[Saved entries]
(** X15. On an incoming offer the Callee's calls come in one fixed order:
    the offer is applied as remote description, then the answer is requested,
    then it is applied as local description, then it is sent as 'ok'.  In
    every state what [handle_invite] does is an initial part of this
    sequence; with a negotiation handle, a socket and an engine that resolves
    the three promises it is the whole of it, and the Callee creates no data
    channel: the handle and the stored channels are untouched. *)
Theorem callee_steps_in_order :
  (forall (P : Platform) (st : State) (offer : sdp),
     exists answer,
       effects_of (handle_invite P offer) st `prefix_of` callee_steps offer answer)
  /\ (forall (P : Platform) (st : State) (offer answer : sdp)
             (pc : RTCPeerConnection) (sk : Socket),
        peerConnection st = Obj pc ->
        socket st = Obj sk ->
        setRemoteDescription P (trace st ++ take 2 (callee_steps offer answer)) offer
          = Ok tt ->
        createAnswer P (trace st ++ take 3 (callee_steps offer answer)) = Ok answer ->
        setLocalDescription P (trace st ++ take 4 (callee_steps offer answer)) answer
          = Ok tt ->
        handle_invite P offer st
          = (Ok tt, set_trace (trace st ++ callee_steps offer answer) st)).
Proof.
  split; [intros P st offer; apply handle_invite_prefix|].
  intros P st offer answer pc sk Hpc Hsk Hremote Hanswer Hlocal.
  destruct st as [pc0 dc rm sk0 lv rv inp out chs en tr].
  cbn in Hpc, Hsk, Hremote, Hanswer, Hlocal. subst pc0 sk0.
  unfold handle_invite, callee_steps.
  erewrite bind_ok by (exec_light; reflexivity). cbv beta.
  erewrite bind_ok
    by (exec_light; trace_norm; rewrite Hremote; exec_light; reflexivity).
  cbv beta.
  erewrite bind_ok
    by (exec_light; trace_norm; rewrite Hanswer; exec_light; reflexivity).
  cbv beta.
  erewrite bind_ok
    by (exec_light; trace_norm; rewrite Hlocal; exec_light; reflexivity).
  cbv beta.
  exec_light. records. trace_norm. reflexivity.
Qed.

Lemma callee_steps_in_order_witness :
  let P := browser (Some "X") in
  let st := run P [ClickCall; SockJoined] initial in
  handle_invite P "offer" st
  = (Ok tt, set_trace (trace st ++ callee_steps "offer" "answer") st).
Proof.
  cbv zeta.
  exact (proj2 callee_steps_in_order (browser (Some "X"))
           (run (browser (Some "X")) [ClickCall; SockJoined] initial)
           "offer" "answer"
           {| senders := [0; 1]; onicecandidate := true;
              ontrack := true; ondatachannel := true |}
           wired_socket eq_refl eq_refl eq_refl eq_refl eq_refl).
Defined.

(** ** Starting a call, whatever the media *)

(** [call] is media acquisition followed by the set-up of the socket and of
    the connection. *)
Lemma call_spec (P : Platform) (st : State) :
  call P st =
    match enable_camera P (set_trace (trace st ++ [ConsoleLog "entry call..."]) st) with
    | (Ok localStream, se) =>
        let t := trace se ++ registrations ++ [Prompt "Enter room name:"] in
        let r := ref_of_option (prompt P t) in
        let st1 := set_room r (set_socket (Obj wired_socket)
                     (set_trace (t ++ join_request r ++ [NewPeerConnection]) se)) in
        match localStream with
        | Obj s =>
            (Ok tt,
             set_peerConnection
               (Obj {| senders := getTracks s; onicecandidate := true;
                       ontrack := true; ondatachannel := true |})
               (set_trace (trace st1 ++ map AddTrack (getTracks s)) st1))
        | _ => (Throw TypeError, st1)
        end
    | (Throw e, se) => (Throw e, se)
    end.
Proof.
  rewrite call_unfold. unfold mbind at 1, M_bind at 1, bind at 1.
  destruct (enable_camera P _) as [[ls|e] se]; [|reflexivity].
  apply call_after_media.
Qed.

(** X16. [call] succeeds exactly when media acquisition returned a stream,
    from the camera or from the screen.  Then the page holds a wired socket
    and a new peer connection with its three handlers, to which every track
    of that stream was added, in order, and the local video sink shows the
    stream.  Without a stream [call] throws a TypeError and stores no
    connection.  Either way a data-channel handle and a remote stream left
    by an earlier call are not touched. *)
Theorem call_outcome (P : Platform) (st : State) :
  let st0 := set_trace (trace st ++ [ConsoleLog "entry call..."]) st in
  match fst (enable_camera P st0) with
  | Ok (Obj s) =>
      fst (call P st) = Ok tt
      /\ peerConnection (snd (call P st))
         = Obj {| senders := getTracks s; onicecandidate := true;
                  ontrack := true; ondatachannel := true |}
      /\ socket (snd (call P st)) = Obj wired_socket
      /\ localVideo (snd (call P st)) = Some s
      /\ (NewPeerConnection :: map AddTrack (getTracks s))
           `suffix_of` effects_of (call P) st
  | _ =>
      fst (call P st) = Throw TypeError
      /\ peerConnection (snd (call P st)) = peerConnection st
  end
  /\ dataChannel (snd (call P st)) = dataChannel st
  /\ remoteVideo (snd (call P st)) = remoteVideo st.
Proof.
  cbv zeta. unfold effects_of. rewrite call_spec, enable_camera_spec.
  destruct st as [pc dc rm sk lv rv inp out chs en tr].
  destruct (getUserMedia P _) as [s|e1];
    [|destruct (getDisplayMedia P _) as [s|e2]];
    records; trace_norm; repeat split;
    repeat (first [reflexivity | apply suffix_cons_r | apply suffix_app_r]).
Qed.

(** With no camera but a shared screen, the call is set up on the screen's
    track. *)
Example call_on_shared_screen :
  fst (call (browser_screen_only (Some "X")) initial) = Ok tt
  /\ peerConnection (snd (call (browser_screen_only (Some "X")) initial))
     = Obj {| senders := [2]; onicecandidate := true;
              ontrack := true; ondatachannel := true |}.
Proof. split; vm_compute; reflexivity. Qed.

(** ** The data channel once it exists *)

(** X17. When the channel held by [dataChannel] opens, the page sends the
    ready marker on it, once, and from then on the channel is the open
    channel that [sendMessage] uses. *)
Theorem ready_marker_on_open
    (P : Platform) (st : State) (ch : channel_id) (c : RTCDataChannel) :
  dataChannel st = Obj ch ->
  channels st !! ch = Some c ->
  onopen c = true ->
  step P (ChannelOpened ch) st
    = (Ok tt,
       set_trace (trace st ++ [ChannelSend ch "*** Channel is ready ***"])
         (set_channels (alter (with_readyState Open) ch (channels st)) st))
  /\ open_channel (snd (step P (ChannelOpened ch) st)) = Some ch.
Proof.
  intros Hdc Hc Hopen.
  destruct st as [pc dc rm sk lv rv inp out chs en tr]. cbn in Hdc, Hc. subst dc.
  assert (E : alter (with_readyState Open) ch chs !! ch
              = Some (with_readyState Open c))
    by (by rewrite lookup_alter_eq, Hc).
  assert (step P (ChannelOpened ch)
            {| peerConnection := pc; dataChannel := Obj ch; room := rm;
               socket := sk; localVideo := lv; remoteVideo := rv;
               dataChannelInput := inp; dataChannelOutput := out;
               channels := chs; ended := en; trace := tr |}
          = (Ok tt,
             {| peerConnection := pc; dataChannel := Obj ch; room := rm;
                socket := sk; localVideo := lv; remoteVideo := rv;
                dataChannelInput := inp; dataChannelOutput := out;
                channels := alter (with_readyState Open) ch chs; ended := en;
                trace := tr ++ [ChannelSend ch "*** Channel is ready ***"] |}))
    as Hstep.
  { unfold step, on_channel, handle_datachannel_open, channel_send.
    exec_light. rewrite E. cbn [onopen with_readyState]. rewrite Hopen.
    exec_light. rewrite E. reflexivity. }
  rewrite Hstep. split; [reflexivity|].
  unfold open_channel. cbn [snd dataChannel channels]. by rewrite E.
Qed.

Lemma ready_marker_on_open_witness :
  let P := browser (Some "X") in
  dataChannel caller_offer_sent = Obj 0
  /\ open_channel caller_offer_sent = None
  /\ open_channel (snd (step P (ChannelOpened 0) caller_offer_sent)) = Some 0.
Proof.
  cbv zeta. split; [reflexivity|]. split; [reflexivity|].
  exact (proj2 (ready_marker_on_open (browser (Some "X")) caller_offer_sent 0
                  {| label := "data channel"; readyState := Connecting;
                     onopen := true; onmessage := true |}
                  eq_refl eq_refl eq_refl)).
Defined.

Lemma append_nil_r (a : string) : a +:+ "" = a.
Proof.
  induction a as [|x a IH]; [done|].
  change (String x (a +:+ "") = String x a). by rewrite IH.
Qed.

Lemma step_channel_message
    (P : Platform) (st : State) (ch : channel_id) (c : RTCDataChannel)
    (data : string) :
  channels st !! ch = Some c ->
  onmessage c = true ->
  step P (ChannelMessage ch data) st
    = (Ok tt,
       set_dataChannelOutput (dataChannelOutput st +:+ "PEER: " +:+ data +:+ nl)
         (set_trace
            (trace st ++ [SetValue "dataChannelOutput"
                            (dataChannelOutput st +:+ "PEER: " +:+ data +:+ nl)])
            st)).
Proof.
  intros Hc Hmsg. destruct st as [pc dc rm sk lv rv inp out chs en tr].
  cbn in Hc. unfold step, on_channel, handle_datachannel_message, append_output.
  exec_light. rewrite Hc, Hmsg. exec_light. reflexivity.
Qed.

(** X18. Messages from the peer reach the transcript in the order they
    arrive, one line each, without reordering or deduplication: after the
    messages [msgs] on a channel with its message handler, the transcript is
    what it was followed by their lines, in order. *)
Theorem messages_in_arrival_order
    (P : Platform) (ch : channel_id) (c : RTCDataChannel) (msgs : list string)
    (st : State) :
  channels st !! ch = Some c ->
  onmessage c = true ->
  dataChannelOutput (run P (map (ChannelMessage ch) msgs) st)
  = dataChannelOutput st +:+ transcript_of msgs.
Proof.
  intros Hc Hmsg. revert st Hc.
  induction msgs as [|data msgs IH]; intros st Hc.
  - cbn [map run transcript_of]. by rewrite append_nil_r.
  - cbn [map run transcript_of].
    rewrite (step_channel_message P st ch c data Hc Hmsg).
    rewrite IH by (by destruct st).
    destruct st. cbn [snd dataChannelOutput set_dataChannelOutput].
    by rewrite append_assoc.
Qed.

Lemma messages_in_arrival_order_witness :
  dataChannelOutput
    (run (browser (Some "X"))
       (map (ChannelMessage 0) ["hello"; "hello"; "bye"]) caller_connected)
  = dataChannelOutput caller_connected
      +:+ transcript_of ["hello"; "hello"; "bye"].
Proof.
  exact (messages_in_arrival_order (browser (Some "X")) 0
           {| label := "data channel"; readyState := Open;
              onopen := true; onmessage := true |}
           ["hello"; "hello"; "bye"] caller_connected eq_refl eq_refl).
Defined.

# Problem details
Look through the lines above for "NewPeerConnection". Say how many have it, and give no other words.

# Solution to this exercise
2